- [What you need to do] When a line below contains the string "length", show that line.

(Stored entries)
Lemma critical_path_of_acyclic_project_witness :
  ∃ path,
    get_critical_path 3 chain_db "alpha" = Ok path
    ∧ (length path ≤ length (get_project_tasks chain_db "alpha"))%nat
    ∧ (get_project_tasks chain_db "alpha" = [] → path = [])
    ∧ (get_project_tasks chain_db "alpha" ≠ [] →
       (∃ first, head path = Some first
          ∧ ∀ d, d ∈ Task.dependencies first →
                 d ∉ task_ids (get_project_tasks chain_db "alpha"))
       ∧ max_finish_time (get_project_tasks chain_db "alpha")
           (sum_story_points path)).
Proof.
  apply (critical_path_of_acyclic_project chain_db "alpha" 3).
  - apply wf_db_store_of.
  - apply (acyclic_of_rank _
             (λ i, if decide (i = "t1") then 0 else if decide (i = "t2") then 1 else 2)%nat).
    vm_compute. repeat constructor.
  - apply Forall_forall. vm_compute. repeat constructor.
  - vm_compute. lia.
Defined.

(** C2. Whenever the restricted dependency edges of the project's tasks
    contain a cycle, [get_critical_path] raises nothing and returns all the
    tasks sorted by ascending priority, tasks of equal priority in the order
    of the input: the result depends on the priorities and the input order
    alone. *)
Theorem critical_path_cycle_fallback (db : Db) (project_id : string)
    (fuel : nat) :
  wf_db db →
  cyclic (get_project_tasks db project_id) →
  (length (get_project_tasks db project_id) ≤ fuel)%nat →
  ∃ result,
    get_critical_path fuel db project_id = Ok result
    ∧ result = sorted_by_key Task.priority (get_project_tasks db project_id)
    ∧ result ≡ₚ get_project_tasks db project_id
    ∧ Sorted (λ a b, Task.priority a ≤ Task.priority b) result
    ∧ ∀ k, filter (λ t, Task.priority t = k) result
           = filter (λ t, Task.priority t = k) (get_project_tasks db project_id).
Proof.
  intros Hdb Hcyc Hfuel. eexists. split_and!.
  - apply critical_path_cyclic_tasks; [by apply get_project_tasks_wf|done..].
  - done.
  - apply sorted_by_key_Permutation.
  - apply sorted_by_key_Sorted.
  - intros k. apply sorted_by_key_stable.
Qed.

Lemma critical_path_cycle_fallback_witness :
  ∃ result,
    get_critical_path 2 cycle_db "alpha" = Ok result
    ∧ result = sorted_by_key Task.priority (get_project_tasks cycle_db "alpha")
    ∧ result ≡ₚ get_project_tasks cycle_db "alpha"
    ∧ Sorted (λ a b, Task.priority a ≤ Task.priority b) result
    ∧ ∀ k, filter (λ t, Task.priority t = k) result
           = filter (λ t, Task.priority t = k) (get_project_tasks cycle_db "alpha").
Proof.
  apply (critical_path_cycle_fallback cycle_db "alpha" 2).
  - apply wf_db_add_dependency, wf_db_store_of.
  - exists "a". apply tc_l with "b".
    + apply (dep_edge_intro _ (example_task "b" 1 1 None ["a"]));
        vm_compute; repeat constructor.
    + apply tc_once.
      apply (dep_edge_intro _ (example_task "a" 2 1 None ["b"]));
        vm_compute; repeat constructor.
  - vm_compute. lia.
Defined.

(** The store of [test_critical_path_cycle_fallback]: both tasks come back,
    the one of priority 1 first. *)
Example cycle_fallback_example :
  get_critical_path 2 cycle_db "alpha" = Ok (get_project_tasks cycle_db "alpha")
  ∧ Task.id <$> get_project_tasks cycle_db "alpha" = ["b"; "a"].
Proof. by vm_compute. Qed.

Lemma self_dependency_cyclic (tasks : list Task.t) (t : Task.t) :
  t ∈ tasks → Task.id t ∈ Task.dependencies t → cyclic tasks.
Proof.
  intros Ht Hself. exists (Task.id t). apply tc_once, dep_edge_intro; [done..|].
  unfold task_ids. by apply list_elem_of_fmap_2.
Qed.

(** C3. [get_critical_path] returns on every task list read from the store,
    cycles included: a number of loop iterations equal to the number of
    tasks is enough for both of its loops.  A task that depends on itself is
    a cycle of one task and ends in the fallback. *)
Theorem get_critical_path_terminates (db : Db) (project_id : string)
    (fuel : nat) :
  wf_db db →
  (length (get_project_tasks db project_id) ≤ fuel)%nat →
  (∃ result, get_critical_path fuel db project_id = Ok result)
  ∧ ((∃ t, t ∈ get_project_tasks db project_id
           ∧ Task.id t ∈ Task.dependencies t) →
     get_critical_path fuel db project_id
     = Ok (sorted_by_key Task.priority (get_project_tasks db project_id))).
Proof.
  intros Hdb Hfuel. pose proof (get_project_tasks_wf db project_id Hdb) as Hwf.
  split.
  - by apply critical_path_total_tasks.
  - intros (t & Ht & Hself). apply critical_path_cyclic_tasks; [done| |done].
    by eapply self_dependency_cyclic.
Qed.

Lemma get_critical_path_terminates_witness :
  (∃ result, get_critical_path 2 self_db "alpha" = Ok result)
  ∧ ((∃ t, t ∈ get_project_tasks self_db "alpha"
           ∧ Task.id t ∈ Task.dependencies t) →
     get_critical_path 2 self_db "alpha"
     = Ok (sorted_by_key Task.priority (get_project_tasks self_db "alpha"))).
Proof.
  apply (get_critical_path_terminates self_db "alpha" 2).
  - apply wf_db_store_of.
  - vm_compute. lia.
Defined.

(** ** A chain of three tasks *)

Lemma back_chain_root_inv (pred : gmap string (option string)) (c : string)
    (l : list string) :
  pred !! c = Some None → back_chain pred c l → l = [c].
Proof. intros Hc. inversion 1; simplify_eq; done. Qed.

Lemma back_chain_step_inv (pred : gmap string (option string)) (c p : string)
    (l : list string) :
  pred !! c = Some (Some p) → back_chain pred c l →
  ∃ l', l = c :: l' ∧ back_chain pred p l'.
Proof. intros Hc. inversion 1; simplify_eq; eauto. Qed.

Lemma critical_path_chain_tasks (tasks : list Task.t) (a b c : Task.t)
    (fuel : nat) :
  wf_tasks tasks → tasks ≡ₚ [a; b; c] →
  Task.dependencies a = [] →
  Task.dependencies b = [Task.id a] →
  Task.dependencies c = [Task.id b] →
  0 < Task.story_points a → 0 < Task.story_points b →
  0 < Task.story_points c →
  (3 ≤ fuel)%nat →
  critical_path fuel tasks = Ok [a; b; c].
Proof.
  intros Hwf Hperm Hda Hdb Hdc Hpa Hpb Hpc Hfuel.
  assert (Hin : ∀ t, t ∈ tasks ↔ t = a ∨ t = b ∨ t = c)
    by (intros t; rewrite Hperm; set_solver).
  assert (Hids : ∀ i, i ∈ task_ids tasks
                    ↔ i = Task.id a ∨ i = Task.id b ∨ i = Task.id c).
  { intros i. unfold task_ids. rewrite Hperm. set_solver. }
  assert (Hlen3 : length tasks = 3%nat) by (by rewrite Hperm).
  assert (Hne : tasks ≠ []) by (intros ->; done).
  pose proof Hwf as [Hnd _].
  assert (Hdist : Task.id a ≠ Task.id b ∧ Task.id a ≠ Task.id c
                  ∧ Task.id b ≠ Task.id c).
  { unfold task_ids in Hnd. rewrite Hperm in Hnd. simpl in Hnd.
    apply NoDup_cons in Hnd as [Hab Hnd]. apply NoDup_cons in Hnd as [Hbc _].
    set_solver. }
  destruct Hdist as (Hab & Hac & Hbc).
  assert (Hpa' : parents_of tasks (Task.id a) = []).
  { rewrite parents_of_task by (done || apply Hin; auto). by rewrite Hda. }
  assert (Hpb' : parents_of tasks (Task.id b) = [Task.id a]).
  { rewrite parents_of_task by (done || apply Hin; auto). rewrite Hdb.
    rewrite filter_cons, decide_True by (apply Hids; auto). done. }
  assert (Hpc' : parents_of tasks (Task.id c) = [Task.id b]).
  { rewrite parents_of_task by (done || apply Hin; auto). rewrite Hdc.
    rewrite filter_cons, decide_True by (apply Hids; auto). done. }
  destruct (kahn_run tasks fuel Hwf) as (g & st & Hg & Hst & Hinv & Hq); [lia|].
  set (T := Kahn.topo_order st).
  assert (HaT : Task.id a ∈ T).
  { apply (exit_ready tasks st Hinv Hq); [apply Hids; auto|].
    rewrite Hpa'. by intros ? ?%elem_of_nil. }
  assert (HbT : Task.id b ∈ T).
  { apply (exit_ready tasks st Hinv Hq); [apply Hids; auto|].
    rewrite Hpb'. by intros ? ->%list_elem_of_singleton. }
  assert (HcT : Task.id c ∈ T).
  { apply (exit_ready tasks st Hinv Hq); [apply Hids; auto|].
    rewrite Hpc'. by intros ? ->%list_elem_of_singleton. }
  assert (Hlen : length T = length tasks).
  { apply (exit_complete tasks Hwf st Hinv Hq). intros i Hi.
    apply Hids in Hi as [->|[->| ->]]; done. }
  destruct (critical_path_complete_tasks tasks fuel g st)
    as (end_id & l & ts & Hts & Hend & Hmax & Hchain & _ & Hl); try done; [lia|].
  rewrite Hts. f_equal.
  (* the labels of the three tasks *)
  destruct (complete_label tasks Hwf st Hinv Hq Hlen (Task.id a))
    as (ea & pra & ta & _ & Hpra & Hta & _ & _ & Hfa & _ & _ & Hma);
    [apply Hids; auto|].
  destruct (complete_label tasks Hwf st Hinv Hq Hlen (Task.id b))
    as (eb & prb & tb & _ & Hprb & Htb & _ & _ & Hfb & Heb0 & Hleb & Hmb);
    [apply Hids; auto|].
  destruct (complete_label tasks Hwf st Hinv Hq Hlen (Task.id c))
    as (ec & prc & tc & _ & Hprc & Htc & _ & _ & Hfc & Hec0 & Hlec & Hmc);
    [apply Hids; auto|].
  rewrite by_id_of_lookup in Hta, Htb, Htc by (done || apply Hin; auto).
  injection Hta as <-. injection Htb as <-. injection Htc as <-.
  rewrite Hpa' in Hma. rewrite Hpb' in Hmb, Hleb. rewrite Hpc' in Hmc, Hlec.
  destruct pra as [p|]; [by destruct Hma as [?%elem_of_nil _]|]. subst ea.
  specialize (Hleb (Task.id a) ltac:(set_solver)).
  specialize (Hlec (Task.id b) ltac:(set_solver)).
  destruct prb as [p|]; [|lia].
  destruct Hmb as [->%list_elem_of_singleton ->].
  destruct prc as [p|]; [|lia].
  destruct Hmc as [->%list_elem_of_singleton ->].
  (* the end of the path is the last task of the chain *)
  assert (end_id = Task.id c) as ->.
  { pose proof (Hmax _ HcT) as Hc.
    apply (exit_ids tasks Hwf st Hinv Hq), Hids in Hend as [->|[->| ->]];
      [lia|lia|done]. }
  apply (back_chain_step_inv _ _ _ _ Hprc) in Hchain as (l1 & -> & Hchain).
  apply (back_chain_step_inv _ _ _ _ Hprb) in Hchain as (l2 & -> & Hchain).
  apply (back_chain_root_inv _ _ _ Hpra) in Hchain as ->.
  change (reverse [Task.id c; Task.id b; Task.id a])
    with [Task.id a; Task.id b; Task.id c] in Hl.
  simpl in Hl. rewrite !by_id_of_lookup in Hl by (done || apply Hin; auto).
  simpl in Hl. by injection Hl.
Qed.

- [Answer below]
    ∧ (length path ≤ length (get_project_tasks chain_db "alpha"))%nat
  (length (get_project_tasks db project_id) ≤ fuel)%nat →
  (length (get_project_tasks db project_id) ≤ fuel)%nat →
  assert (Hlen3 : length tasks = 3%nat) by (by rewrite Hperm).
  assert (Hlen : length T = length tasks).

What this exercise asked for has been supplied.